The reality on the ground is that when you do make a life-changing decision those people who might have stood by you might suddenly desert you. Decisions have consequences and not many people are willing to hang around while you deal with attendant results.

It seems consequences are easier on men. They can decide to divorce and fool around for some months or even years and then decide they made a mistake. The man can walk back to his ex-wife and plead his case for reconciliation. Everyone around the man will applaud him for coming to his senses. They will expect the wife to be angry but be reasonable enough to see the bigger picture.

A sister in her 30s divorced four years ago. The husband moved out and filed for divorce. She tried to convince him that they seek marital counselling but he refused. There was no offspring from the failed marriage.

The sister said they had terrible rows over money and infidelity. He had also accused her of being barren. She tells me she was on a long-term contraceptive method because she was uncertain about having a child with her husband. After only a year of marriage she decided to withhold child-bearing rights from the man. He was of course unaware of this treacherous behaviour.

Now the man has come back bearing gifts and speaking reconciliation. He has told her he has seen the errors of his ways and would like to make it up to her. Over the past month she has been wined and dined by her ex-husband.

She says she does not want him anymore but is exacting her own form of revenge. He has spent a pretty penny buying her expensive jewelry and she will only dine with him if she gets to choose the restaurant and he has to fork out money for attractive evening wear. The brother must be desperate. He has done all this and more.

What the sister has not told the ex-husband is that she has moved on and is in a serious relationship. The object of her current interest is away on some research programme. She has not started showing but she is three months pregnant, courtesy of the new man.

 

While this circus is going on, the young woman’s sisters are trying to help their former brother-in-law win back his woman. The sisters are not aware of the pregnancy. They do not like the new man in their baby sister’s life and are determined to wreck the relationship.

I said earlier that decisions have consequences. Some element of regret and doubt are beginning to creep into the young woman’s mind. She says she might be with someone now and carrying his baby but she has residual feelings for her ex. This can only end in tears.

On their most recent dinner outing they enjoyed each other’s company so much they ended up at the guy’s bachelor pad and their bodies sang in sync. She is now keeping her options open. She has considered breaking it off completely with the ex. But she is also thinking of reconciling with the man and telling him he is going to be a father, which will probably make the silly man very happy.

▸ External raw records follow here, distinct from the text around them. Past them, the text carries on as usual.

#[export] Instance eta_tunnel : Eta TunLiveTunnel := λ r,
  mkTunnel (tTunnelId r) (tName r) (tType r) (tHostname r) (tDomains r) (tPublicPort r)
    (tRelayId r) (tAgentId r) (tTokenId r) (tState r) (tConnectedAt r) (tGraceUntil r)
    (tActiveConns r) (tTotalConns r) (tBytesIn r) (tBytesOut r) (tSimulated r)
    (tSessionId r) (tAccessToken r) (tPreviousPort r).
#[export] Instance eta_agent : Eta TunAgent := λ r,
  mkAgent (aAgentId r) (aTokenId r) (aTokenName r) (aCertSerial r) (aSessionId r) (aVersion r)
    (aOs r) (aArch r) (aPublicIp r) (aRelayId r) (aTransport r) (aState r) (aConnectedAt r)
    (aLastHeartbeat r) (aRttUs r) (aTunnelCount r) (aActiveStreams r) (aBytesIn r)
    (aBytesOut r) (aGraceUntil r) (aLastSeen r) (aDisconnectReason r) (aSimulated r).
#[export] Instance eta_relay : Eta TunRelay := λ r,
  mkRelay (rRelayId r) (rPodIp r) (rTlsPort r) (rHttpPort r) (rStreamPort r) (rGatewayPort r)
    (rOpsPort r) (rState r) (rSessions r) (rTunnels r) (rBytesIn r) (rBytesOut r)
    (rCertNotAfter r) (rVersion r) (rStartedAt r) (rLastSeen r) (rSimulated r).
#[export] Instance eta_command : Eta TunCtlCommand := λ r,
  mkCommand (cKind r) (cRelayId r) (cAgentId r) (cTunnelId r) (cRequestedBy r).

(** The zero message, as Go's [&tun.TunRelay{}]. *)
Definition zeroRelay : TunRelay :=
  mkRelay "" "" 0 0 0 0 0 TUN_RELAY_STATE_UNSPECIFIED 0 0 0 0 0 "" 0 0 false.
Definition emptyResponse : TunClaimResponse :=
  mkResponse TUN_CLAIM_ERROR_UNSPECIFIED MsgNone [] [].

(** ** The engine *)

Inductive Change := Created | Updated | Moved | Deleted.

Inductive Event :=
| TunnelChanged (rec : TunLiveTunnel) (change : Change)
| AgentChanged (rec : TunAgent) (change : Change)
| RelayChanged (rec : TunRelay) (change : Change)
| CommandSent (cmd : TunCtlCommand).

Record Directory := mkDirectory {
  Reservations : list TunReservation;
  IsSiteName : string → bool;
}.

Record Config := mkConfig {
  cfgRules : Rules;
  Grace : Z;
  RelayTimeout : Z;
  OfflineRetention : Z;
  DownRetention : Z;
  AllowSimulated : bool;
}.
#[export] Instance eta_config : Eta Config := λ r,
  mkConfig (cfgRules r) (Grace r) (RelayTimeout r) (OfflineRetention r) (DownRetention r)
    (AllowSimulated r).

Definition DefaultGrace : Z := (5 * minute)%Z.
Definition DefaultRelayTimeout : Z := (15 * second)%Z.
Definition DefaultOfflineRetention : Z := (24 * hour)%Z.
Definition DefaultDownRetention : Z := hour.

Record Engine := mkEngine {
  cfg : Config;
  tunnels : gmap string TunLiveTunnel;
  byPort : gmap Z string;
  byDomain : gmap string string;
  agents : gmap string TunAgent;
  relays : gmap string TunRelay;
  sink : list Event;
}.
#[export] Instance eta_engine : Eta Engine := λ e,
  mkEngine (cfg e) (tunnels e) (byPort e) (byDomain e) (agents e) (relays e) (sink e).

Definition New (c : Config) : Engine :=
  let c := if (Grace c =? 0)%Z then c <| Grace := DefaultGrace |> else c in
  let c := if (RelayTimeout c =? 0)%Z then c <| RelayTimeout := DefaultRelayTimeout |> else c in
  let c := if (OfflineRetention c =? 0)%Z
           then c <| OfflineRetention := DefaultOfflineRetention |> else c in
  let c := if (DownRetention c =? 0)%Z then c <| DownRetention := DefaultDownRetention |> else c in
  mkEngine c ∅ ∅ ∅ ∅ ∅ [].

Definition refuse (code : TunClaimError) (msg : message) : TunClaimResponse :=
  mkResponse code msg [] [].

Definition report (ev : Event) (e : Engine) : Engine := e <| sink := sink e ++ [ev] |>.

(** [m[k]] of a Go map of strings: a missing entry reads as "". *)
Definition at_ {K} `{Countable K} (m : gmap K string) (k : K) : string := default "" (m !! k).

Definition unindex_domains (name : string) (ds : list string) (m : gmap string string)
    : gmap string string :=
  foldl (λ m d, if String.eqb (at_ m d) name then delete d m else m) m ds.
Definition index_domains (name : string) (ds : list string) (m : gmap string string)
    : gmap string string :=
  foldl (λ m d, <[d := name]> m) m ds.

Definition unindex (rec : TunLiveTunnel) (e : Engine) : Engine :=
  let e := if negb (tPublicPort rec =? 0)%Z && String.eqb (at_ (byPort e) (tPublicPort rec)) (tName rec)
           then e <| byPort := delete (tPublicPort rec) (byPort e) |> else e in
  e <| byDomain := unindex_domains (tName rec) (tDomains rec) (byDomain e) |>.

Definition setTunnel (rec : TunLiveTunnel) (e : Engine) : Engine :=
  let old := tunnels e !! tName rec in
  let change := match old with
                | None => Created
                | Some old =>
                    if negb (String.eqb (tRelayId old) (tRelayId rec))
                       || negb (bool_decide (tState old = tState rec))
                       || negb (tPublicPort old =? tPublicPort rec)%Z
                    then Moved else Updated
                end in
  let e := match old with Some old => unindex old e | None => e end in
  let e := e <| tunnels := <[tName rec := rec]> (tunnels e) |> in
  let e := if negb (tPublicPort rec =? 0)%Z
           then e <| byPort := <[tPublicPort rec := tName rec]> (byPort e) |> else e in
  let e := e <| byDomain := index_domains (tName rec) (tDomains rec) (byDomain e) |> in
  report (TunnelChanged rec change) e.

Definition deleteTunnel (name : string) (e : Engine) : Engine :=
  match tunnels e !! name with
  | None => e
  | Some rec =>
      let e := unindex rec e in
      let e := e <| tunnels := delete name (tunnels e) |> in
      report (TunnelChanged rec Deleted) e
  end.

Definition setAgent (a : TunAgent) (e : Engine) : Engine :=
  let change := match agents e !! aAgentId a with Some _ => Updated | None => Created end in
  let e := e <| agents := <[aAgentId a := a]> (agents e) |> in
  report (AgentChanged a change) e.

Definition setRelay (r : TunRelay) (e : Engine) : Engine :=
  let change := match relays e !! rRelayId r with Some _ => Updated | None => Created end in
  let e := e <| relays := <[rRelayId r := r]> (relays e) |> in
  report (RelayChanged r change) e.

#[global] Arguments unindex : simpl never.
#[global] Arguments setTunnel : simpl never.
#[global] Arguments deleteTunnel : simpl never.
#[global] Arguments setAgent : simpl never.
#[global] Arguments setRelay : simpl never.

Break ups can do all sorts of things to people. Some go mad and others work hard to put their lives back on track. This sister is stark raving mad.

 

I would like to feel sorry for the ex-husband but I don’t. Why is it the responsibility of women to forgive and forget?

Why do men have the right to wander off and come back when they realise that the grass is only greener under the septic tank?

What is wrong with the way some men are wired? Why do they need to have a string of flings before they can appreciate the woman they married? Why is it okay for a man to leave his wife, shack up with someone else and then waltz back and claim that they have seen the light?

How would you guys feel if we went out with other men just to erase any doubts we might have about choosing you in the first place ensure? Why do you need to cheat to know that the person you chose first was the right person anyway?

Is there a disorder or deficiency in some of our men that needs to be fixed?

If you must, do your test drives before you make a commitment. You should not marry in haste and repent at leisure. Decisions have consequences and some of them are quite nasty. It is important to marry when you are certain you have found the one.